L’acquacoltura è probabilmente, tra i settori dell’agroalimentare, quello a crescita più veloce. Attualmente ricopre almeno il 50% della produzione totale di prodotti ittici a livello mondiale e sembra poter soddisfare l’ulteriore aumento di domanda previsto nei prossimi decenni, al fine di mantenere una adeguata disponibilità per la popolazione umana in aumento. L’incremento annuale della produzione mondiale è riportato del 6,6% al 2003 se si considerano solo gli animali acquatici, mentre la percentuale sale all’8% se si prendono in considerazione tutti i prodotti acquatici.

Se confrontiamo l’incremento produttivo delle principali derrate alimentari, l’acquacoltura mantiene il primo posto, seguita a breve distanza dall’allevamento di pollame (Fig. 1). (vedi all.) 

Fig. 1 – Acquacoltura e pollame sono i due settori dell’agroalimentare con maggiore crescita percentuale per anno (Kaushik, 2009)
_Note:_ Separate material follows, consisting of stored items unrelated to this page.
(** * smdash: the sampling-and-rolling-history engine of [main.py]

    A shallow embedding of the dashboard's sampling function
    [get_system_stats], of the module-level [history] (four [deque]s of
    [maxlen=20]), of the two Dash callbacks [update_combined_graph] and
    [update_separate_graphs], and of the start-up [mode] selector.

    Percentages are the floats psutil hands back; they are only stored and
    copied, never computed with, so they are carried as rationals.  The
    provider (psutil) and the clock are the environment of a tick: what each
    of the three reads does on that tick, and the string [strftime]
    produces. *)

From Stdlib Require Import QArith Lia List.
From stdpp Require Import base gmap strings list.

Import ListNotations.
Local Open Scope string_scope.
Local Open Scope list_scope.
Local Open Scope nat_scope.
Local Abbreviation length := List.length.

(** ** Exceptions and the callback monad *)

(** The exceptions the modelled code can meet: a psutil read that raises
    (any class below [Exception], carried with its message) and the
    [KeyError] of a dict subscript. *)
Inductive exn : Type :=
  | ProviderError (msg : string)
  | KeyError (key : string).

Inductive result (A : Type) : Type :=
  | Ok (a : A)
  | Raise (e : exn).
Arguments Ok {A} a.
Arguments Raise {A} e.

(** One line written through [logging]. *)
Inductive LogRecord : Type :=
  | LogError (e : exn)                    (* "Error fetching system stats: {e}" *)
  | LogNoData                             (* "No data fetched" *)
  | LogFetched (data : gmap string Q).    (* "Fetched data: {data}" *)

(** [history]: the dict of four deques, keys 'ram', 'cpu', 'disk', 'time'. *)
Record History : Type := mkHistory {
  ram : list Q;
  cpu : list Q;
  disk : list Q;
  time : list string
}.

(** The process-wide state a callback can touch. *)
Record State : Type := mkState {
  history : History;
  log : list LogRecord
}.

(** A computation that reads and writes the state and may raise. *)
Definition M (A : Type) : Type := State -> result A * State.

Definition ret {A} (a : A) : M A := fun st => (Ok a, st).

Definition bind {A B} (m : M A) (k : A -> M B) : M B :=
  fun st =>
    match m st with
    | (Ok a, st') => k a st'
    | (Raise e, st') => (Raise e, st')
    end.

Definition raise {A} (e : exn) : M A := fun st => (Raise e, st).

(** [try: body except Exception as e: handler e]. *)
Definition try_except {A} (body : M A) (handler : exn -> M A) : M A :=
  fun st =>
    match body st with
    | (Ok a, st') => (Ok a, st')
    | (Raise e, st') => handler e st'
    end.

Notation "x <- m ;; k" := (bind m (fun x => k))
  (at level 100, m at next level, right associativity).
Notation "m ;;; k" := (bind m (fun _ => k))
  (at level 100, right associativity).

Definition logging (r : LogRecord) : M unit :=
  fun st => (Ok tt, mkState (history st) (log st ++ [r])).

(** ** deque(maxlen=20) *)

Definition maxlen : nat := 20.

(** [deque.append]: the element goes in on the right; a deque that is then
    longer than [maxlen] loses its leftmost element. *)
Definition deque_append {A} (x : A) (d : list A) : list A :=
  let d' := d ++ [x] in
  if maxlen <? length d' then tl d' else d'.

Definition history0 : History := mkHistory [] [] [] [].
Definition state0 : State := mkState history0 [].
Definition _resolve_placeholder (content : string) (context : gmap string MetaValue)
    (used_values : list string) : string * list string :=
  let tokens := List.filter nonempty (map strip (split_on "|" content)) in
  resolve_tokens context tokens (length tokens) used_values.

(** [_PLACEHOLDER_PATTERN.sub(...)] for the pattern of an opening brace, one
    or more characters that are no braces, and a closing brace: one pass from
    left to right.  [pending] holds the characters read since an opening
    brace that may still start a placeholder. *)
Fixpoint substitute (context : gmap string MetaValue) (raw : string)
    (pending : option string) (used_values : list string) : string * list string :=
  match raw, pending with
  | EmptyString, None => (EmptyString, used_values)
  | EmptyString, Some buf => ("{" +:+ buf, used_values)
  | String c rest, None =>
      if Ascii.eqb c "{" then substitute context rest (Some EmptyString) used_values
      else let (out, used) := substitute context rest None used_values in (String c out, used)
  | String c rest, Some buf =>
      if Ascii.eqb c "{" then
        let (out, used) := substitute context rest (Some EmptyString) used_values in
        ("{" +:+ buf +:+ out, used)
      else if Ascii.eqb c "}" then
        if nonempty buf then
          let (text, used1) := _resolve_placeholder buf context used_values in
          let (out, used) := substitute context rest None used1 in
          (text +:+ out, used)
        else
          let (out, used) := substitute context rest None used_values in
          ("{}" +:+ out, used)
      else substitute context rest (Some (buf +:+ String c EmptyString)) used_values
  end.

(** [needle in text] *)
Fixpoint contains (needle text : string) : bool :=
  startswith needle text ||
  match text with
  | EmptyString => false
  | String _ text' => contains needle text'
  end.

(** The text from the last dot on, if there is a dot. *)
Fixpoint from_last_dot (s : string) : option string :=
  match s with
  | EmptyString => None
  | String c s' =>
      match from_last_dot s' with
      | Some t => Some t
      | None => if Ascii.eqb c "." then Some s else None
      end
  end.

(** [pathlib.Path(filename).suffix] *)
Definition suffix (filename : string) : string :=
  let name := Pathlib.name (Pathlib.Path filename) in
  match from_last_dot name with
  | Some ext =>
      if Nat.ltb (String.length ext) (String.length name) && Nat.ltb 1 (String.length ext)
      then ext else EmptyString
  | None => EmptyString
  end.

Definition sanitized (sanitize : bool) (parts : list string) : list string :=
  List.filter nonempty (map (fun p => if sanitize then _sanitize_component p else p) parts).

(** The loop over [template_parts]: the segments it appends, whether a file
    name was rendered, and [used_values] afterwards. *)
Fixpoint render_parts (context : gmap string MetaValue) (has_filename_ref : bool)
    (filename : option string) (sanitize : bool) (template_parts : list string)
    (used_values : list string) : list string * bool * list string :=
  match template_parts with
  | [] => ([], false, used_values)
  | raw :: rest =>
      let (replaced, used1) := substitute context raw None used_values in
      let is_last_part := bool_decide (rest = []) in
      let names_file :=
        is_last_part && has_filename_ref && nonempty replaced
        && nonempty (default EmptyString filename) in
      let replaced :=
        if names_file then
          let ext := suffix (default EmptyString filename) in
          if nonempty ext && negb (endswith ext replaced) then replaced +:+ ext else replaced
        else replaced in
      let '(more, rendered, used) :=
        render_parts context has_filename_ref filename sanitize rest used1 in
      (sanitized sanitize (split_on "/" replaced) ++ more, names_file || rendered, used)
  end.

(** The list [segments] that [render_template] joins. *)
Definition render_segments (template : string) (metadata : gmap string MetaValue)
    (category_path : option CategoryPath) (kept_path filename : option string)
    (sanitize : bool) : list string :=
  let template_lower := lower template in
  let has_filename_ref :=
    existsb (fun ref => contains ref template_lower) ["{filename}"; "{file_stem}"; "{title"] in
  let category_segments :=
    match category_path with
    | Some cp => _parts cp
    | None => []
    end in
  let template_parts := split_on "/" (strip_slash template) in
  let '(rendered_segments, filename_rendered, used_values) :=
    render_parts metadata has_filename_ref filename sanitize template_parts [] in
  let kept_segments :=
    match kept_path with
    | Some kept =>
        if nonempty kept && negb filename_rendered
        then sanitized sanitize (split_on "/" (_deduplicate_suffix kept used_values))
        else []
    | None => []
    end in
  let filename_segments :=
    match filename with
    | Some fn => if negb filename_rendered && nonempty fn then sanitized sanitize [fn] else []
    | None => []
    end in
  category_segments ++ rendered_segments ++ kept_segments ++ filename_segments.

(** [Categories.render_template] *)
Definition render_template (template : string) (metadata : gmap string MetaValue)
    (category_path : option CategoryPath) (kept_path filename : option string)
    (sanitize : bool) : string :=
  join "/" (render_segments template metadata category_path kept_path filename sanitize).

(** ** The invariant of a category path, and sample inputs *)

(** A segment as the data model wants it: not empty, printable ASCII only,
    and no slash. *)
Definition clean_segment (s : string) : Prop :=
  s <> EmptyString /\
  forall c, In c (chars s) -> printable c = true /\ c <> "/"%char.

(** The arguments that go through the cleaning of [_decompose_values]:
    [None], text, and category paths that are clean themselves.  The parts of
    a [PurePath] are taken as they are. *)
Definition plain (v : Value) : Prop :=
  match v with
  | VNone | VText _ => True
  | VCategoryPath p => Forall clean_segment (_parts p)
  | VPurePath _ => False
  end.

(** A small catalog: [Documents/Other] and [Media/Music]. *)
Definition sample_tree : Tree :=
  Node [("Documents", Node [("Other", Node [])]); ("Media", Node [("Music", Node [])])].

Definition sample_catalog : Catalog := Categories_init sample_tree ∅.

End Categories.

(* ===================================================================== *)
(** * app/rules_models.py and app/classifiers/rules.py *)
(* ===================================================================== *)

Module Rules.
Import PyStr Action Categories.

(** A compiled regex enters only through [regex.match(text)]: it is modelled
    by the function that says whether that match succeeds.  [None] is the
    pattern that was empty or a star. *)
Record CompiledRule := {
  path_regex : option (string -> bool);
  mime_regex : option (string -> bool);
  category_path : CategoryPath;
  folder_action : option FolderAction;
  requires_ai : RequiresAI;
  line_number : nat
}.

(** [CompiledRule.match]: does the rule apply to the path and the mime type. *)
Definition rule_match (r : CompiledRule) (rel_path mime : string) : bool :=
  match path_regex r with
  | Some re => re rel_path
  | None => true
  end &&
  match mime_regex r with
  | Some re => re mime
  | None => true
  end.

(** [RulesClassifier._match_rule]: the first rule that applies. *)
Definition _match_rule (rules : list CompiledRule) (rel_path mime : string)
    : option CompiledRule :=
  let raw := if startswith "/" rel_path then rel_path else "/" +:+ rel_path in
  List.find (fun r => rule_match r raw mime) rules.

(** [RulesClassifier.match] *)
Definition match_ (rules : list CompiledRule) (name rel_path mime : string)
    : option CompiledRule :=
  let key := if nonempty rel_path then rel_path else name in
  _match_rule rules key mime.

(** [RulesClassifier.classify]: the category of the first rule that applies,
    and the [rule_match] flag of the metrics. *)
Definition classify (rules : list CompiledRule) (name rel_path mime : string)
    : CategoryPath * bool :=
  match match_ rules name rel_path mime with
  | Some r => (category_path r, true)
  | None => (UNKNOWN_CATEGORY, false)
  end.

Definition has_action (m : option CompiledRule) (a : FolderAction) : bool :=
  match m with
  | Some r => bool_decide (folder_action r = Some a)
  | None => false
  end.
 Per la fine della prima decade del XXI secolo, l’acquacoltura mondiale supererà 60 milioni di tonnellate, a fronte di circa 130 milioni di tonnellate di produzione ittica globale, inclusa la pesca.  Per mantenere l’attuale consumo pro-capite medio di pesce, stimato in 16,7 kg, con la popolazione di 9 miliardi di abitanti prevista per il 2030, si renderà necessario disporre di ulteriori 40 milioni di tonnellate di prodotto che non potranno essere fornite dalla pesca, le cui risorse sono già  sfruttate oltre misura. E’ pertanto dall’acquacoltura che ci possiamo attendere tale incremento. Questo risultato potrà quindi essere raggiunto sviluppando tutte le possibili forme di acquacoltura, incluse le forme intensive che  però dipendono, per l’alimentazione dei pesci, proprio dalla pesca quale sorgente di proteine e di lipidi.

La disponibilità di farine ed olio di pesce rappresenta senza dubbio un collo di bottiglia per lo sviluppo dell’acquacoltura. Infatti la produzione di farina di pesce non è aumentata nel corso degli ultimi 20 anni e la crescita del settore dell’allevamento ittico intensivo ha comportato un maggiore trasferimento di derivati della pesca alla mangimistica per questo settore della zootecnia. Nel contempo però è stata sperimentata la parziale sostituzione delle farine (FM) e degli oli di pesce (FO) con farine (VM) ed oli vegetali (VO).  La sfida del futuro sarà quindi quella dell’incremento dell’efficienza di conversione e della sostituzione parziale di FM e FO con VM e VO rispettivamente.

Il miglioramento degli ultimi venti anni nella formulazione mirata di mangimi, così come i miglioramenti gestionali negli allevamenti, hanno consentito un incremento progressivo dell’efficienza di conversione dei mangimi, con riduzione del valore del fattore di conversione (FCR), come riportato in tabella 1.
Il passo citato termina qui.